Handling chatbot failure gracefully

Building Chatbots with Rasa — part III

Published in

Towards Data Science

10 min readDec 22, 2021

No matter how well you train your Rasa Chatbot, there are going to be scenarios your bot will not know how to handle. The goal isn’t to make a perfect failproof chatbot, since that isn’t even possible. In fact, as humans, we often ask for clarifications ourselves. Rather, the goal is to have systems in place when things go south.

People prefer being asked for clarification over being misunderstood. Of course, asking a user to repeat themselves five times isn’t ideal and that is exactly why a fallback system should be in place.

In this post, we’ll talk about handling cases where your bot doesn’t quite understand what a user is trying to say. In Rasa terminology, this is called a Fallback.

Quick Note

This is the next post in my series on Rasa.

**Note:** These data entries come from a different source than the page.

(** When a call returns nil, every id it marked is settled. *)
Lemma traverse_explored fuel id st st' :
  traverse w h wf payload fuel id st = Some (st', Returned None) -> explored wf st st'.
Proof.
  revert id st st'. induction fuel as [|fuel IH]; intros id st st'; [done|]. simpl.
  destruct (bool_decide (id ∈ visited st)).
  { intros [= <-]. apply explored_refl. }
  destruct (nodeMap wf !! id) as [node|] eqn:Hnode; [|discriminate].
  pose proof (nodeMap_lookup_ID _ _ _ Hnode) as Hid.
  pose proof (switchNode_visited w h payload node (markVisited id st)) as Hvis.
  destruct (switchNode w h payload node (markVisited id st)) as [st1|st1|st1 b|st1] eqn:Hswitch;
    simpl in Hvis.
  - intros [= <-] x Hx Hnot. rewrite Hvis in Hx.
    apply elem_of_app in Hx as [Hx|Hx]; [done|]. apply list_elem_of_singleton in Hx as ->.
    switch_inv Hswitch.
    assert (failedAt (appendStep (setContext ctx (markVisited (ID node) st)) node StatusFailed
                        (failedOutput err (duration w (markVisited (ID node) st)))) (ID node))
      as Hfailed.
    { eexists. split; [simpl; apply elem_of_app; right; left|]. done. }
    unfold settled. case_decide; [by left|done].
  - discriminate.
  - destruct (routeEdge (ID node) b (Edges wf)) as [target|] eqn:Hroute; [|discriminate].
    intros Hrun x Hx Hnot.
    destruct (decide (x ∈ visited st1)) as [Hx1|Hx1]; [|by apply (IH _ _ _ Hrun)].
    rewrite Hvis in Hx1. apply elem_of_app in Hx1 as [Hx1|Hx1]; [done|].
    apply list_elem_of_singleton in Hx1 as ->. switch_inv Hswitch.
    match goal with Hc : selectedCase _ = Some KCondition |- _ =>
      apply switchCase_Some in Hc; simpl in Hc; rewrite Hc in * end.
    unfold settled. rewrite decide_True by done. right.
    eexists _, b, target. split; [|split; [|split]].
    + eapply elem_of_prefix; [|by apply (traverse_steps_prefix _ _ _ _ _ _ _ _ _ Hrun)].
      simpl. apply elem_of_app. right. left.
    + repeat split; simpl; done.
    + done.
    + by apply (traverse_marks _ _ _ _ _ _ _ _ _ Hrun).
  - intros Hloop x Hx Hnot.
    destruct (decide (x ∈ visited st1)) as [Hx1|Hx1];
      [|by apply (forEachNext_explored fuel IH _ _ _ Hloop)].
    rewrite Hvis in Hx1. apply elem_of_app in Hx1 as [Hx1|Hx1]; [done|].
    apply list_elem_of_singleton in Hx1 as ->.
    assert (id <> ConditionNodeID) as Hne.
    { intros Hcond. switch_inv Hswitch.
      - match goal with Hc : selectedCase _ = None |- _ =>
          unfold selectedCase in Hc; rewrite Hcond in Hc; by inversion Hc end.
      - match goal with Hc : selectedCase _ = Some ?k, Hk : ?k <> KCondition |- _ =>
          unfold selectedCase in Hc; rewrite Hcond in Hc; inversion Hc; by subst end. }
    unfold settled. rewrite decide_False by done. intros _ target Hin.
    apply (forEachNext_marks_all _ _ _ _ _ _ _ _ Hloop). by rewrite adj_lookup.
Qed.

(** After a traversal that returned nil, every id a path of followed
    edges leads to is marked. *)
Lemma traversal_exhaustive st id :
  traversal w h wf payload = Some (st, Returned None) ->
  executedFrom wf (steps st) id -> id ∈ visited st.
Proof.
  intros Hrun Hreach.
  pose proof (traverse_explored _ _ _ _ Hrun) as Hexp.
  pose proof (traverse_wellFormed _ _ _ _ _ _ _ _ _ Hrun (wellFormed_initial))
    as (Hnodup & Hsub & _).
  assert (NoDup (NodeID <$> steps st)) as Hids by (by eapply sublist_NoDup).
  induction Hreach as [|edge Hin Hsrc IH Hfollowed].
  - by apply (traverse_marks _ _ _ _ _ _ _ _ _ Hrun).
  - assert (settled wf st (Source edge)) as Hsettled.
    { apply Hexp; [done|]. simpl. intros Hnil. inversion Hnil. }
    unfold settled, followed in *. case_decide as Hcond.
    + destruct Hfollowed as (s & b & Hs & Hstep & Hroute).
      destruct Hsettled as [(s' & Hs' & Hid' & Hfailed)|(s' & b' & target & Hs' & Hstep' & Hroute' & Htarget)].
      * assert (s = s') as <-.
        { apply (step_unique (steps st)); try done. destruct Hstep as (-> & _). congruence. }
        destruct Hstep as (_ & Hstatus & _). rewrite Hstatus in Hfailed. discriminate.
      * assert (s = s') as <-.
        { apply (step_unique (steps st)); try done.
          destruct Hstep as (-> & _), Hstep' as (-> & _). done. }
        destruct Hstep as (_ & _ & Hb), Hstep' as (_ & _ & Hb').
        assert (b = b') as <- by congruence. congruence.
    + apply Hsettled.
      * intros (s & Hs & Hid & Hfailed). by apply (Hfollowed s).
      * unfold outgoing. apply list_elem_of_fmap. exists edge. split; [done|].
        by apply list_elem_of_filter.
Qed.

End Exhaustive.
(** * PixelForge: a shallow embedding of the ray-tracing core

    The JavaScript sources [bvh.js], [environment.js], [raytrace.js] and the
    metaball mesh generator of [shader-source.js] are embedded function by
    function, first, with [transformMesh] of [raytrace-common.js], the
    normals and rotation of [primitives.js] and the scanline helpers of
    [software-render.js]; the properties follow.

    - A JS [number] is an IEEE-754 binary64 value: Rocq's primitive [float],
      with the same rounding, infinities, signed zeros and NaN.
    - Array indices and loop counters are [nat]; a read outside an array
      yields [undefined] in JS and the property access that follows throws a
      [TypeError]: the embedding returns [None] there.
    - Mutated arrays and module-level variables are threaded explicitly. *)

From Stdlib Require Import ZArith Floats Lia Bool.
From Stdlib Require Uint63.
From stdpp Require Import base list option gmap.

You can check out the previous articles in the series below:

Building a Chatbot with Rasa

Getting started — part I

towardsdatascience.com

Are Slots and Entities the same?

Building Chatbots with Rasa — part II

towardsdatascience.com

There, we covered the building blocks of Rasa and chatbots in general and if you’re new to Rasa, going through the first two articles will definitely help.

- An example
- The Fallback Classifier
- Simple Fallback
- Single-stage Fallback
- Two-stage Fallback
- Handling Human Handoff

An example

We’ll look at a simple case where there are no fallback mechanisms in place, and then we’ll work up from there.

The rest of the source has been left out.